Bird of the Month: Pectoral Sandpiper

By Andy McCormick

PC: Mick Thompson (Pectoral Sandpiper)

PC: Mick Thompson (Pectoral Sandpiper)

Scientific Name: Calidris melanotos

Length 8.75 in

Wingspan 18 in

Weight 2.6 oz (73 g)

AOU Band code PESA

The Pectoral Sandpiper is uncommon in Western Washington but can usually be seen during fall migration. Adults begin passing through Washington in late July and juveniles show up from mid-August to late October. The juveniles will be in new plumage having completed their prejuvenile (or first prebasic) molt, which results in the change from downy feathers to their basic plumage. The juveniles will have a bright look with sharply defined markings on their feathers. The adults on the other hand will look worn, because they wait until they are on the wintering grounds to molt. 

The Big Bib Look

In both adult and juvenile Pectoral Sandpipers prominent streaking on the breast contrasts sharply with the clear white belly (Alderfer). This chest streaking appears heavy and has been described as looking like corduroy (Dunne). It is present in all plumages and is darker in the male. The Pec is a chunky-looking sandpiper that can appear a bit top-heavy. It has a dark bill with a pale base and yellowish, sometimes greenish-tinged, legs. 

The Pectoral Sandpiper is in the genus Calidris, from the Greek kalidris, used by Aristotle for a speckled waterbird. Its species name melanotos refers to its black-looking back in breeding plumage; from the Greek, melas, black and noton, back.

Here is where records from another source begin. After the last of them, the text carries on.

Fixpoint lower (s : string) : string :=
  match s with
  | EmptyString => EmptyString
  | String c r => String (lower_ascii c) (lower r)
  end.

(** ** 1) Category mapping *)

(** [CATEGORY_MAP.get(raw_cat, None)]. *)
Definition CATEGORY_MAP : gmap string Category :=
  list_to_map
    [("seasonal & local fruits/vegetables", fruit_veg);
     ("milk & dairy", dairy);
     ("meat/fish/eggs/pulses", protein);
     ("grains", cereal);
     ("oil", oil)].

(** ** 3) The food reference *)

Record ReferenceRow := mkReferenceRow {
  ref_item_name : string;
  ref_item_category : string;
  ref_servings_per_unit : Cell
}.

(** A value of [ref_map]. *)
Record ReferenceEntry := mkReferenceEntry {
  raw_category : string;
  servings_per_unit : Q
}.

(** The body of the row loop of [load_food_reference]:
    [ref_map[name] = {...}]. *)
Definition reference_step (ref_map : gmap string ReferenceEntry)
    (row : ReferenceRow) : gmap string ReferenceEntry :=
  let name := lower (strip (ref_item_name row)) in
  let raw_cat := lower (strip (ref_item_category row)) in
  let su := to_numeric_fillna 1 (ref_servings_per_unit row) in
  <[name := mkReferenceEntry raw_cat su]> ref_map.

Definition build_ref_map (rows : list ReferenceRow) : gmap string ReferenceEntry :=
  fold_left reference_step rows ∅.

Definition load_food_reference (file : Read ReferenceRow)
    : Result (gmap string ReferenceEntry) :=
  match file with
  | FileNotFoundError => Raise "Cannot find 'data/DATA SET FOOD CATEGORY.xlsx'."
  | ValueError =>
      Raise "Error reading 'data/DATA SET FOOD CATEGORY.xlsx'—check sheet name, columns, etc."
  | Loaded df =>
      match missing_column ["item_name"; "item_category"; "servings_per_unit"]
              (columns df) with
      | Some c =>
          Raise ("Column '" ++ c ++ "' missing in 'data/DATA SET FOOD CATEGORY.xlsx'.")
      | None => Return (build_ref_map (frame_rows df))
      end
  end.

(** ** 4) Senior box, 5) main inventory *)

Definition get_cycle_month (month : Z) : Z := ((month - 1) mod 3) + 1.

(** The sheet [load_senior_box_data_and_list] reads for a cycle month. *)
Definition sheet_name_of (cycle_month : Z) : string :=
  if (cycle_month =? 1)%Z then "Senior Box First Month"
  else if (cycle_month =? 2)%Z then "Senior Box Second Month"
  else "Senior Box Third Month".

(** A row of a box sheet ([item_name], [quantity]) or of the inventory sheet
    ([item_name], [quantity_in_stock]). *)
Record InventoryRow := mkInventoryRow {
  row_item_name : string;
  row_quantity : Cell
}.

(** The row loop of [load_senior_box_data_and_list] and of
    [load_main_inventory_items]: the two loops are the same but for the name
    of the quantity column and the text they print when they skip a row.
    [None] is [continue]. *)
Definition inventory_item_of (ref_map : gmap string ReferenceEntry)
    (row : InventoryRow) : option InventoryItem :=
  let item_n := lower (strip (row_item_name row)) in
  let qty := to_numeric_fillna 0 (row_quantity row) in
  match ref_map !! item_n with
  | None => None
  | Some entry =>
      match CATEGORY_MAP !! raw_category entry with
      | None => None
      | Some mapped_cat =>
          Some (mkItem (row_item_name row) mapped_cat
                  (qty * servings_per_unit entry))
      end
  end.

Fixpoint inventory_loop (ref_map : gmap string ReferenceEntry)
    (rows : list InventoryRow) (items : list InventoryItem)
    : list InventoryItem :=
  match rows with
  | [] => items
  | row :: rest =>
      match inventory_item_of ref_map row with
      | None => inventory_loop ref_map rest items
      | Some item => inventory_loop ref_map rest (items ++ [item])
      end
  end.

Definition load_senior_box_data_and_list (cycle_month : Z)
    (ref_map : gmap string ReferenceEntry)
    (file : string -> Read InventoryRow)
    : Result (list InventoryRow * list InventoryItem) :=
  let sheet_name := sheet_name_of cycle_month in
  match file sheet_name with
  | FileNotFoundError => Raise "Cannot find 'data/senior_box.xlsx'."
  | ValueError =>
      Raise ("Worksheet '" ++ sheet_name ++ "' not found in 'data/senior_box.xlsx'.")
  | Loaded df =>
      let box_original := frame_rows df in
      if bool_decide ("item_name" ∈ columns df)
         && bool_decide ("quantity" ∈ columns df) then
        Return (box_original, inventory_loop ref_map (frame_rows df) [])
      else
        Raise ("'item_name' or 'quantity' missing in sheet '" ++ sheet_name
               ++ "' of 'data/senior_box.xlsx'.")
  end.

Definition load_main_inventory_items (ref_map : gmap string ReferenceEntry)
    (file : Read InventoryRow) : Result (list InventoryItem) :=
  match file with
  | FileNotFoundError => Raise "Cannot find 'data/excel_file.xlsx'."
  | ValueError => Raise "Worksheet 'Inventory' not found in 'data/excel_file.xlsx'."
  | Loaded df =>
      match missing_column ["item_name"; "quantity_in_stock"] (columns df) with
      | Some c =>
          Raise ("Column '" ++ c ++ "' missing in 'Inventory' of 'data/excel_file.xlsx'.")
      | None => Return (inventory_loop ref_map (frame_rows df) [])
      end
  end.

(** ** 8) Generate plan *)

(** The three workbooks the run reads. *)
Record Workbooks := mkWorkbooks {
  food_category_xlsx : Read ReferenceRow;
  senior_box_xlsx : string -> Read InventoryRow;
  excel_file_xlsx : Read InventoryRow
}.

Record ShortageReport := mkShortageReport {
  report_type : string;
  details : list DayShortage
}.

Record MonthPlan := mkMonthPlan {
  month_requested : Z;
  cycle_month : Z;
  senior_box_items_for_month : list InventoryRow;
  final_daily_plan : list DayPlan;
  all_shortages : list ShortageReport
}.

Definition generate_monthly_plan (month : Z) (data : Workbooks)
    : Result MonthPlan :=
  match load_food_reference (food_category_xlsx data) with
  | Raise msg => Raise msg
  | Return ref_map =>
      let cyc := get_cycle_month month in
      match load_senior_box_data_and_list cyc ref_map (senior_box_xlsx data) with
      | Raise msg => Raise msg
      | Return (box_original, box_list) =>
          match load_main_inventory_items ref_map (excel_file_xlsx data) with
          | Raise msg => Raise msg
          | Return main_list =>
              let st := days_loop day_range (mkMonthState box_list main_list [] []) in
              let all_shortages :=
                match st_day_shortages st with
                | [] => []
                | day_shortages => [mkShortageReport "meal_plan_shortage" day_shortages]
                end in
              Return (mkMonthPlan month cyc box_original (st_day_plans st) all_shortages)
          end
      end
  end.

(** ** Totals over an item list *)

(** Is the item of the requested category, and has it servings left. *)
Definition has_servings (cat : Category) (item : InventoryItem) : bool :=
  bool_decide (category item = cat) && Qltb 0 (servings_available item).

(** The sum of [servings_available] over the items of a category. *)
Fixpoint total_available (cat : Category) (items : list InventoryItem) : Q :=
  match items with
  | [] => 0
  | item :: rest =>
      (if bool_decide (category item = cat) then servings_available item else 0)
      + total_available cat rest
  end.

Pectoral refers to this sandpipers chest sacs, which when inflated, are used to increase the resonance in its mating call (Holloway). 

Arctic Breeder

The breeding display of the Pectoral Sandpiper produces one of the most unusual sounds among shorebirds. The male’s inflatable chest sacs produce a hollow-sounding hooting call during flight displays. The Pec breeds along the Bering Sea and the northern arctic coastal plain across Northern Canada to Hudson Bay. 

Its nest is a shallow depression on the tundra usually well-hidden in grass. As is typical for shorebirds, four whitish to olive-colored eggs are deposited. Incubation is by the female only and lasts about three weeks. The young leave the nest soon after hatching and first flight is in another three weeks. Their diet consists primarily of insects. 

20,000 Mile Migration

Migration for the Pectoral Sandpiper is a long distance event. Pecs leave the breeding area quickly in mid-July and move to subarctic wetland staging areas before beginning a migration that takes them from northern Canada, Alaska and Siberia to southern South America, Australia and New Zealand. Some of these birds make a 20,000 mile trip. Most Pectorals keep to Central North America but juveniles will spread east and west to the coasts (Farmer, et al). 

Abundance estimates for Pectoral Sandpipers vary widely and they have proven to be a difficult species to study because the breeding grounds are very far north and the birds disperse widely after breeding. However, numbers in a variety of survey areas have been steady in the decades since the 1970s. There are no specific conservation measures being taken, but the habitat protection work of the Western Hemisphere Shorebird Reserve Network will be beneficial (Farmer, et al).